Match Point just felt like an empty and shallow exercise to me, and the “which way will the ring fall” seen (which Allen described as his inspiration for the entire film) seemed trite and deflating. But nowhere near as trite and deflating as the film’s latter third degeneration into keystone kops routine( “But what if someone planned the first murder, and then the second murder was an accident.” “Nah.”)
New topic: How bitter am I that I now seem to hate dramatic irony in all of its forms? Anyone with me on this? anyone?
on Aug 13 2008 @ 8:00 pm 14. Luke Harrington said …
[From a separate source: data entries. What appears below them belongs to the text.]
(** * CharMorph fitting weights: a shallow embedding of [lib/fit_calc.py]

    The Python module computes sparse interpolation weights that bind an
    asset mesh to a character mesh.  This development embeds its functions
    in Gallina and proves the properties the specification states about
    them.

    Conventions of the embedding
    - Python floats and numpy float64 cells are exact rationals ([Q]);
      statements about them use [Qeq] and [Qle].
    - numpy [uint32] cells are integers in [Z], reduced modulo [2^32] where
      the source stores into a [uint32] array.
    - a numpy array is the list of its cells along the first axis: floats
      for a 1-D array, rows of three floats for an [N x 3] array.  An array
      of weights is the list of its weights, whether it is flat or the
      column [reshape(-1, 1)] makes of it; [calc_fit] is embedded for
      weights in the shape of the array it fits (flat for 1-D, a column for
      [N x 3]), the shapes its callers arrange.
    - a Python exception is a value of [exn]; fallible code returns
      [result].
    - a Python [dict] is an association list in insertion order, without
      duplicate keys: [weights_convert] reads [d.items()] in that order.
    - the list of per-row dicts mutated in place by the accumulation passes
      is an explicit store, threaded by a small state-and-error monad; when
      a pass raises, the store keeps what was written before. *)

From Stdlib Require Import ZArith QArith Qminmax Qabs Lia Lqa Bool.
From stdpp Require Import base option list gmap strings.

Local Open Scope Q_scope.

(** ** Python results *)

Inductive exn : Type :=
  | IndexError
  | ValueError
  | ZeroDivisionError
  | AttributeError
  | GeometryError. (* named by the specification: nothing in [fit_calc.py] raises it *)

Inductive result (A : Type) : Type :=
  | Ok (a : A)
  | Err (e : exn).
Arguments Ok {A} a.
Arguments Err {A} e.

Definition rbind {A B : Type} (r : result A) (k : A -> result B) : result B :=
  match r with
  | Ok a => k a
  | Err e => Err e
  end.

Definition rmap {A B : Type} (f : A -> B) (r : result A) : result B :=
  rbind r (fun a => Ok (f a)).

Notation "'do' x <- r ; k" := (rbind r (fun x => k))
  (at level 10, x pattern, r at level 100, k at level 200).

Definition from_option {A : Type} (e : exn) (o : option A) : result A :=
  match o with
  | Some a => Ok a
  | None => Err e
  end.

(** ** Python arithmetic on floats *)

(** [a < b] and [a >= b] on floats. *)
Definition Qltb (a b : Q) : bool := negb (Qle_bool b a).
Definition Qgeb (a b : Q) : bool := Qle_bool b a.

(** The builtin [max(a, b)]: the first argument stays unless the second is
    strictly greater. *)
Definition py_max (a b : Q) : Q := if Qltb a b then b else a.

(** The builtin [max(iterable)]; [ValueError] on an empty iterable. *)
Definition py_max_list (l : list Q) : result Q :=
  match l with
  | [] => Err ValueError
  | x :: xs => Ok (fold_left py_max xs x)
  end.

(** [a / b] on Python floats. *)
Definition py_div (a b : Q) : result Q :=
  if Qeq_bool b 0 then Err ZeroDivisionError else Ok (a / b).

Definition Qsum (l : list Q) : Q := foldr Qplus 0 l.

(** ** Python dicts keyed by vertex index *)

Definition wdict : Type := list (nat * Q).

Module Dict.

(** [d.get(k, default)] *)
Fixpoint get (d : wdict) (k : nat) (default : Q) : Q :=
  match d with
  | [] => default
  | (k', v) :: d' => if Nat.eqb k' k then v else get d' k default
  end.

(** [k in d] *)
Fixpoint contains (d : wdict) (k : nat) : bool :=
  match d with
  | [] => false
  | (k', _) :: d' => if Nat.eqb k' k then true else contains d' k
  end.

(** [d[k] = v]: an existing key keeps its position, a new key goes last. *)
Fixpoint setitem (d : wdict) (k : nat) (v : Q) : wdict :=
  match d with
  | [] => [(k, v)]
  | (k', v') :: d' =>
      if Nat.eqb k' k then (k, v) :: d' else (k', v') :: setitem d' k v
  end.

Definition keys (d : wdict) : list nat := map fst d.
Definition values (d : wdict) : list Q := map snd d.

(** [{k: v for k, v in items}] *)
Definition of_items (items : list (nat * Q)) : wdict :=
  fold_left (fun d kv => setitem d (fst kv) (snd kv)) items [].

End Dict.

(** ** numpy arrays *)

Definition two32 : Z := 4294967296%Z.

(** Storing an integer into a [uint32] cell. *)
Definition u32 (z : Z) : Z := (z mod two32)%Z.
Yeah Fox…I wish I was that literate.
on Aug 14 2008 @ 10:02 pm 15. Phillip Johnston said …
Robert Downey Jr. is gut-bustingly hilarious in Tropic Thunder. I was in stitches every time he was on screen.
The rest of the movie was a different story.
on Aug 15 2008 @ 12:24 am 16. Sam Juliano said …
“The rest of the movie was a different story”
I haven’t seen it yet, and I won’t make any conclusions, but I would place even money on that turning out to be a fact!”